((
(** What a successful call of [get_room_vars] has gone through. *)
Lemma get_room_vars_Ok room_id user_id notifs notif_events room_state_ids rv :
  get_room_vars hs room_id user_id notifs notif_events room_state_ids = Ok rv ->
  exists member_event_id member_event membership,
    room_state_ids !! (lit "m.room.member", user_id) = Some member_event_id
    /\ get_event hs member_event_id = Ok member_event
    /\ ev_content member_event !! lit "membership" = Some membership
    /\ calculate_room_name hs room_state_ids user_id None = Ok (rv_title rv)
    /\ rv_hash rv = string_ordinal_total room_id
    /\ rv_link rv = make_room_link hs room_id
    /\ rv_invite rv = bool_decide (membership = JStr (lit "invite"))
    /\ if rv_invite rv then rv_notifs rv = []
       else foldlM (room_notif_step hs user_id notif_events room_state_ids)
              [] notifs = Ok (rv_notifs rv).
Proof.
  unfold get_room_vars. intros Hrun. bind_inv Hrun.
  apply getitem_Ok in Hstep, Hstep1.
  exists a, a0, a1. destruct (bool_decide (a1 = JStr (lit "invite"))) eqn:Hinv.
  - apply ret_Ok in Hrun. subst rv. done.
  - bind_inv Hrun. apply ret_Ok in Hrun. subst rv. done.
Qed.

Lemma get_room_vars_missing_member (room_id user_id : pystr)
    (notifs : list PushAction) (notif_events : gmap pystr Event)
    (room_state_ids : StateIds) :
  room_state_ids !! (lit "m.room.member", user_id) = None ->
  get_room_vars hs room_id user_id notifs notif_events room_state_ids
  = Err KeyError.
Proof. intros Hnone. unfold get_room_vars. by rewrite getitem_missing. Qed.

(** The state fetch: the dictionary after the loop has the state of every
    room of the list under its room id, and is unchanged elsewhere. *)
Lemma fetch_room_states (rooms : list pystr)
    (state_by_room state_by_room' : gmap pystr StateIds) :
  foldlM (fetch_room_state hs) state_by_room rooms = Ok state_by_room' ->
  (forall r, r ∈ rooms ->
     exists st, get_current_state_ids hs r = Ok st
                /\ state_by_room' !! r = Some st)
  /\ (forall r, r ∉ rooms -> state_by_room' !! r = state_by_room !! r).
Proof.
  revert state_by_room. induction rooms as [|x rooms IH]; intros m Hrun;
    simpl in Hrun.
  - injection Hrun as <-. split; [|done]. intros r Hr.
    by apply elem_of_nil in Hr.
  - bind_inv Hrun. unfold fetch_room_state in Hstep. bind_inv Hstep.
    apply ret_Ok in Hstep. subst a.
    destruct (IH _ Hrun) as [Hin Hout]. split.
    + intros r Hr. destruct (decide (r ∈ rooms)) as [|Hnot]; [by apply Hin|].
      apply elem_of_cons in Hr as [->|]; [|done].
      exists a0. split; [done|]. rewrite Hout by done.
      apply lookup_insert_eq.
    + intros r Hr. apply not_elem_of_cons in Hr as [Hne Hr].
      rewrite Hout by done. by apply lookup_insert_ne.
Qed.
End room_vars.

(** C5.  For a room in which the recipient's membership is "invite", the
    room variables are built with an empty list of notifications, whatever
    the notifications of the room are: only the title, the hash, the invite
    flag and the link are filled in. *)
Theorem invite_room_has_no_messages (hs : Homeserver) (room_id user_id : pystr)
    (notifs : list PushAction) (notif_events : gmap pystr Event)
    (room_state_ids : StateIds) (member_event_id : pystr)
    (member_event : Event) (room_name : option pystr) :
  room_state_ids !! (lit "m.room.member", user_id) = Some member_event_id ->
  get_event hs member_event_id = Ok member_event ->
  ev_content member_event !! lit "membership" = Some (JStr (lit "invite")) ->
  calculate_room_name hs room_state_ids user_id None = Ok room_name ->
  get_room_vars hs room_id user_id notifs notif_events room_state_ids
  = Ok {| rv_title := room_name; rv_hash := string_ordinal_total room_id;
          rv_notifs := []; rv_invite := true;
          rv_link := make_room_link hs room_id |}.
Proof.
  intros Hstate Hevent Hmember Hname. unfold get_room_vars.
  apply getitem_Ok in Hstate, Hmember.
  rewrite Hstate. simpl. rewrite Hevent. simpl. rewrite Hmember. simpl.
  rewrite Hname. reflexivity.
Qed.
))
■ DIRECTIONS FOR THIS TASK
The expected result is every record above, duplicated exactly.

■ EXERCISE RESULT
(** What a successful call of [get_room_vars] has gone through. *)
Lemma get_room_vars_Ok room_id user_id notifs notif_events room_state_ids rv :
  get_room_vars hs room_id user_id notifs notif_events room_state_ids = Ok rv ->
  exists member_event_id member_event membership,
    room_state_ids !! (lit "m.room.member", user_id) = Some member_event_id
    /\ get_event hs member_event_id = Ok member_event
    /\ ev_content member_event !! lit "membership" = Some membership
    /\ calculate_room_name hs room_state_ids user_id None = Ok (rv_title rv)
    /\ rv_hash rv = string_ordinal_total room_id
    /\ rv_link rv = make_room_link hs room_id
    /\ rv_invite rv = bool_decide (membership = JStr (lit "invite"))
    /\ if rv_invite rv then rv_notifs rv = []
       else foldlM (room_notif_step hs user_id notif_events room_state_ids)
              [] notifs = Ok (rv_notifs rv).
Proof.
  unfold get_room_vars. intros Hrun. bind_inv Hrun.
  apply getitem_Ok in Hstep, Hstep1.
  exists a, a0, a1. destruct (bool_decide (a1 = JStr (lit "invite"))) eqn:Hinv.
  - apply ret_Ok in Hrun. subst rv. done.
  - bind_inv Hrun. apply ret_Ok in Hrun. subst rv. done.
Qed.

Lemma get_room_vars_missing_member (room_id user_id : pystr)
    (notifs : list PushAction) (notif_events : gmap pystr Event)
    (room_state_ids : StateIds) :
  room_state_ids !! (lit "m.room.member", user_id) = None ->
  get_room_vars hs room_id user_id notifs notif_events room_state_ids
  = Err KeyError.
Proof. intros Hnone. unfold get_room_vars. by rewrite getitem_missing. Qed.

(** The state fetch: the dictionary after the loop has the state of every
    room of the list under its room id, and is unchanged elsewhere. *)
Lemma fetch_room_states (rooms : list pystr)
    (state_by_room state_by_room' : gmap pystr StateIds) :
  foldlM (fetch_room_state hs) state_by_room rooms = Ok state_by_room' ->
  (forall r, r ∈ rooms ->
     exists st, get_current_state_ids hs r = Ok st
                /\ state_by_room' !! r = Some st)
  /\ (forall r, r ∉ rooms -> state_by_room' !! r = state_by_room !! r).
Proof.
  revert state_by_room. induction rooms as [|x rooms IH]; intros m Hrun;
    simpl in Hrun.
  - injection Hrun as <-. split; [|done]. intros r Hr.
    by apply elem_of_nil in Hr.
  - bind_inv Hrun. unfold fetch_room_state in Hstep. bind_inv Hstep.
    apply ret_Ok in Hstep. subst a.
    destruct (IH _ Hrun) as [Hin Hout]. split.
    + intros r Hr. destruct (decide (r ∈ rooms)) as [|Hnot]; [by apply Hin|].
      apply elem_of_cons in Hr as [->|]; [|done].
      exists a0. split; [done|]. rewrite Hout by done.
      apply lookup_insert_eq.
    + intros r Hr. apply not_elem_of_cons in Hr as [Hne Hr].
      rewrite Hout by done. by apply lookup_insert_ne.
Qed.
End room_vars.

(** C5.  For a room in which the recipient's membership is "invite", the
    room variables are built with an empty list of notifications, whatever
    the notifications of the room are: only the title, the hash, the invite
    flag and the link are filled in. *)
Theorem invite_room_has_no_messages (hs : Homeserver) (room_id user_id : pystr)
    (notifs : list PushAction) (notif_events : gmap pystr Event)
    (room_state_ids : StateIds) (member_event_id : pystr)
    (member_event : Event) (room_name : option pystr) :
  room_state_ids !! (lit "m.room.member", user_id) = Some member_event_id ->
  get_event hs member_event_id = Ok member_event ->
  ev_content member_event !! lit "membership" = Some (JStr (lit "invite")) ->
  calculate_room_name hs room_state_ids user_id None = Ok room_name ->
  get_room_vars hs room_id user_id notifs notif_events room_state_ids
  = Ok {| rv_title := room_name; rv_hash := string_ordinal_total room_id;
          rv_notifs := []; rv_invite := true;
          rv_link := make_room_link hs room_id |}.
Proof.
  intros Hstate Hevent Hmember Hname. unfold get_room_vars.
  apply getitem_Ok in Hstate, Hmember.
  rewrite Hstate. simpl. rewrite Hevent. simpl. rewrite Hmember. simpl.
  rewrite Hname. reflexivity.
Qed.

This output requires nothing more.